> **DIRECTIONS**:
Among the lines below, keep only those from the one containing "Context (url_Parse : string" through the one containing "unfold processEventCountersImpl. intros", and reproduce them exactly.

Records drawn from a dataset
(* ===== verification/EventsProofs.v ===== *)
(** Properties of the daily events: which counts are reported, and what becomes of
    the counters. *)
From stdpp Require Import base strings list gmap.
From S2P Require Import Prelude GoLib IboxTypes Traces Csi KubeClient StorageCommon VolumeGroup Events.
From Stdlib Require Import ZArith Lia.

Local Open Scope string_scope.
Local Open Scope list_scope.

(** ** What is sent *)

(** The action and the description of an event. *)
Definition datum (name : string) (r : EventRequest) : string :=
  match List.find (fun d => String.eqb (EventRequestData_Name d) name) (EventRequest_Data r) with
  | Some d => EventRequestData_Value d
  | None => ""
  end.
Definition sending {X} (c : call X) : option (string * string) :=
  match c with
  | Ibox (IboxTypes.CreateEvent r) => Some (datum CustomEventAction r, datum "event_desc" r)
  | _ => None
  end.
Definition sent (t : trace) : list (string * string) := omap (fun e => match e with Evt c _ => sending c end) t.
Lemma reported_app t t' : sent (t ++ t') = sent t ++ sent t'.
Proof. apply omap_app. Qed.

(** [CREATE_EVENTS] is read to be on, at every time. *)
Definition switched_on {X} (c : call X) : X -> Prop :=
  match c in call X return X -> Prop with
  | Os o => match o in os X return X -> Prop with
            | Getenv key => fun v => key = EnvVarCreateEvents -> events_enabled v = Ok true
            | _ => fun _ => True
            end
  | _ => fun _ => True
  end.
Definition always_on (t : trace) : Prop := Forall (fun e => match e with Evt c x => switched_on c x end) t.

Lemma report_runs action desc t o :
  runs (report action desc) t o ->
  o = Done tt /\ (sent t = [] \/ sent t = [(action, desc)]) /\ (always_on t -> sent t = [(action, desc)]).
Proof.
  unfold report, CreateEvent. intros (setting & t1 & -> & H). cbn [bind] in H.
  destruct (events_enabled setting) as [[]|err] eqn:Hs.
  - do 6 (destruct H as (? & ? & -> & H); cbn [bind] in H). destruct H as (e & ? & -> & -> & ->).
    split; [done|]. destruct x4; (split; [by right|done]).
  - destruct H as [-> ->]. split; [done|]. split; [by left|]. intros Hon. inversion_clear Hon as [|?? Hx _].
    cbn in Hx. specialize (Hx eq_refl). congruence.
  - destruct H as [-> ->]. split; [done|]. split; [by left|]. intros Hon. inversion_clear Hon as [|?? Hx _].
    cbn in Hx. specialize (Hx eq_refl). congruence.
Qed.
Lemma report_all_runs l t o :
  runs (report_all l) t o -> o = Done tt /\ sublist (sent t) l /\ (always_on t -> sent t = l).
Proof.
  revert t. induction l as [|[action desc] l IH]; intros t; cbn [report_all].
  { intros [-> ->]. done. }
  intros H. apply runs_bind_inv in H as [(u & t1 & t2 & -> & H1 & H2)|[[-> H1]|[-> H1]]].
  2-3: by apply report_runs in H1 as [? _].
  apply report_runs in H1 as (_ & Hs & Hon). apply IH in H2 as (-> & Hs2 & Hon2). rewrite reported_app.
  split; [done|]. split.
  - destruct Hs as [-> | ->]; [by apply sublist_cons|by apply sublist_skip].
  - intros [H1 H2]%Forall_app. by rewrite Hon, Hon2.
Qed.

Lemma readonly_unsent t : readonly t -> sent t = [].
Proof.
  induction 1 as [|[X c x] t Hc _ IH]; [done|]. unfold sent in *. cbn. rewrite IH. destruct c as [Y i|Y k|Y y]; [|done..]. by destruct i.
Qed.

Section client.
Context (url_Parse : string -> res (string * string)) (url_ParseRequestURI : string -> bool).

(** What the daily report does: without a client for the array nothing is sent and
    the counters stay; otherwise the counts that are not zero are sent, each once,
    in their order (all of them when events are on, and some may be dropped by the
    array), and the counters start again from zero. *)
Lemma processEventCountersImpl_spec c t o :
  runs (processEventCountersImpl url_Parse url_ParseRequestURI c) t o ->
  (o = Done c /\ sent t = []) \/ (o = Panicked /\ sent t = []) \/
  (o = Done (reset c) /\ sublist (sent t) (reports c) /\ (always_on t -> sent t = reports c)).
Proof.
  unfold processEventCountersImpl. intros (ns & t1 & -> & cred & t2 & -> & H). cbn [bind] in H.
  destruct (String.eqb cred ""); [destruct H as [-> ->]; by left|].
  destruct H as (client & t3 & -> & H). cbn [bind] in H. destruct client as [err|]; [destruct H as [-> ->]; by left|].
  set (rest := fun t => (o = Done c /\ sent t = []) \/ (o = Panicked /\ sent t = []) \/
     (o = Done (reset c) /\ sublist (sent t) (reports c) /\ (always_on t -> sent t = reports c))).
  assert (Hskip : rest t3 -> rest (Evt (Os (Getenv EnvVarPodNamespace)) ns :: Evt (Os (Getenv EnvVarPrimaryIboxCredential)) cred
                                    :: Evt (Kube BuildClient) None :: t3)).
  { intros [H'|[H'|(Ho & Hs & Hall)]]; [by left|by right; left|]. right; right. split; [done|]. split; [done|].
    intros (_ & (_ & (_ & H')%Forall_cons)%Forall_cons)%Forall_cons. by apply Hall. }
  apply Hskip. clear Hskip.
  assert (Hquiet : forall A (p : prog call (res A)) (f : A -> prog call counters) t,
            quiet p -> fuelled p -> runs (try x <- p catch _err => Ret c ;; f x) t o ->
            (forall a t', runs (f a) t' o -> rest t') -> rest t).
  { intros A p f t Hq Hfl Ht Hrest. apply runs_bind_inv in Ht as [(r & u1 & u2 & -> & H1 & H2)|[[-> H1]|[-> H1]]].
    - pose proof (readonly_unsent _ (proj1 (quiet_runs _ _ _ Hq H1))) as Hsent. unfold rest. rewrite reported_app, Hsent. cbn [app].
      destruct r as [a|err]; [|destruct H2 as [-> ->]; by left].
      destruct (Hrest _ _ H2) as [H'|[H'|(Ho & Hs & Hall)]]; [by left|by right; left|]. right; right.
      split; [done|]. split; [done|]. intros [_ H']%Forall_app. by apply Hall.
    - right; left. split; [done|]. by apply readonly_unsent, (quiet_runs _ _ _ Hq H1).
    - by destruct (fuelled_runs _ _ Hfl H1). }
  eapply Hquiet in H; [exact H|apply GetSecret_quiet|unfold GetSecret; ends_tac|]. clear H. intros secretMap t4 H.
  eapply Hquiet in H; [exact H|unfold NewClient, getAPIConfig; every_tac|unfold NewClient, getAPIConfig; ends_tac|]. clear H. intros _ t5 H.
  apply runs_bind_inv in H as [(u & t6 & t7 & -> & H1 & H2)|[[-> H1]|[-> H1]]].
  2-3: by apply report_all_runs in H1 as [? _].
  apply report_all_runs in H1 as (_ & Hs & Hall). destruct H2 as [-> ->]. rewrite app_nil_r. right; right. done.
Qed.
End client.

(** ** The usage of a pool *)

(** Of a pool that is not over-filled the two percentages are whole numbers between
    0 and 100 that make 100. *)
Lemma pool_usage_bounds pool used avail :
  (0 <= PoolResult_TotalDiskUsage pool <= PoolResult_PhysicalCapacity pool)%Z ->
  (PoolResult_PhysicalCapacity pool <= 92233720368547758)%Z ->
  pool_usage pool = Some (used, avail) -> (0 <= used <= 100 /\ used + avail = 100)%Z.
Proof.
  intros Hu Hc. unfold pool_usage. destruct (Z.eqb_spec (PoolResult_PhysicalCapacity pool) 0); [done|].
  intros [= <- <-].
  assert (Hm : in_i64 (PoolResult_TotalDiskUsage pool * 100)) by (unfold in_i64, int64_min, int64_max; lia).
  rewrite (i64_id _ Hm), Z.quot_div_nonneg by lia.
  set (q := (PoolResult_TotalDiskUsage pool * 100 / PoolResult_PhysicalCapacity pool)%Z).
  assert (Hq : (0 <= q <= 100)%Z).
  { subst q. split; [apply Z.div_pos; lia|]. apply Z.div_le_upper_bound; lia. }
  rewrite !i64_id by (rewrite ?i64_id; unfold in_i64, int64_min, int64_max; lia). lia.
Qed.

> **TASK ANSWER**:
Context (url_Parse : string -> res (string * string)) (url_ParseRequestURI : string -> bool).

(** What the daily report does: without a client for the array nothing is sent and
    the counters stay; otherwise the counts that are not zero are sent, each once,
    in their order (all of them when events are on, and some may be dropped by the
    array), and the counters start again from zero. *)
Lemma processEventCountersImpl_spec c t o :
  runs (processEventCountersImpl url_Parse url_ParseRequestURI c) t o ->
  (o = Done c /\ sent t = []) \/ (o = Panicked /\ sent t = []) \/
  (o = Done (reset c) /\ sublist (sent t) (reports c) /\ (always_on t -> sent t = reports c)).
Proof.
  unfold processEventCountersImpl. intros (ns & t1 & -> & cred & t2 & -> & H). cbn [bind] in H.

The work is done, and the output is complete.